Is Teacher Absenteeism An Issue For Pittsburgh Public Schools?

Last week the National Council on Teacher Quality (NCTQ) released a roadmap to enhance teacher effectiveness in Pittsburgh Public Schools.
Last week the National Council on Teacher Quality (NCTQ) released a roadmap to enhance teacher effectiveness in Pittsburgh Public Schools.
Credit Thomas Favre-Bulle / Flickr

 

Last week, the National Council on Teacher Quality (NCTQ) released a roadmap to enhance teacher effectiveness in Pittsburgh Public Schools. The report was commissioned by the Urban League of Greater Pittsburgh and A+ Schools. Kate Walsh, CEO of the National Council on Teacher Quality explains some of the good that has come along with the roadmap and Pennsylvania’s teachers.

“We’re seeing the district has come up with a new evaluation system for teachers, is meaningful and makes sense. And accompany that with a different salary schedule. In this country, we’ve been paying teachers to get endless amounts of graduate credits and that’s been how they earned pay raises, is to keep going back and getting credits. The funny thing is, the research says, those credits never make teachers more effective, or if they do, it’s pretty rare…this district is now saying, no, if you’re effective, you’re going to qualify for more meaningful positions, you’re going to qualify for greater pay.”

Pittsburgh Public Schools Superintendent Linda Lane calls reports of teacher absenteeism “pretty startling.” Walsh said the district has a large problem with absent teachers, however Pittsburgh is not unique. Across the country, about 20-25% of teachers were reported to be frequently to chronically absent. According to Walsh, no sanctions are in place for teachers who miss large amounts of school.

Teachers Respond to the Study

Nina Esposito-Visgitis, president of the Pittsburgh Federation of Teachers, reacted to the NCTQ study, especially Walsh’s comments about sanctions for absent teachers.

“Our district has a strict attendance policy, believe me, any teacher can tell you that. We’ve had some people, unfortunately, literally lose their jobs over tardiness, or attendance issues. You are literally called in after you have six, one or two day absences.”

Although there may be sanctions in place for chronically absent teachers, there are still issues regarding what counts as an absence towards these statistics.
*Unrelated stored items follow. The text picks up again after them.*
Lemma position_merge_agrees_witness :
  exists pb kb pb' kb' outs,
    res_fold process_at_position sample_blocks (position_new (sample_buffer ∅ 0) "001") = Ok pb /\
    res_fold process_block (typed_content <$> sample_blocks) (sample_buffer ∅ 0) = Ok kb /\
    merge_batches (fun b x => merge_one_base_batch_kernel b x names RecordKey) [base_file] kb = Ok (kb', outs) /\
    merge_batches (fun b x => merge_base_batch b x names) [base_file] pb = Ok (pb', outs).
Proof.
  destruct (position_merge_agrees names sample_heap key_at "001" (sample_buffer ∅ 0) sample_blocks [base_file])
    as (pb & kb & pb' & kb' & outs & H1 & H2 & H3 & H4 & _).
  - exact key_at_inj.
  - exact sample_empty.
  - reflexivity.
  - exact sample_data_blocks_ok.
  - intros j x Hx. exact Hx.
  - intros x Hx. in_cases Hx. split; [reflexivity|]. exists [0; 1; 2; 3]. split; vm_compute; reflexivity.
  - exists pb, kb, pb', kb', outs. exact (conj H1 (conj H2 (conj H3 H4))).
Defined.
End SamplePositions.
According to Carey Harris, executive director of A+ Schools, these teacher absenteeism statistics also factor in “professional development days,” days teachers are absent due to things such as field trips for students.

Overall, Pennsylvania was graded with a “C” for teacher effectiveness. The grade may be startling at first, before other states are taken into account. But none of the 50 states received a grade higher than a “B” when it comes to the effectiveness of teaching staff.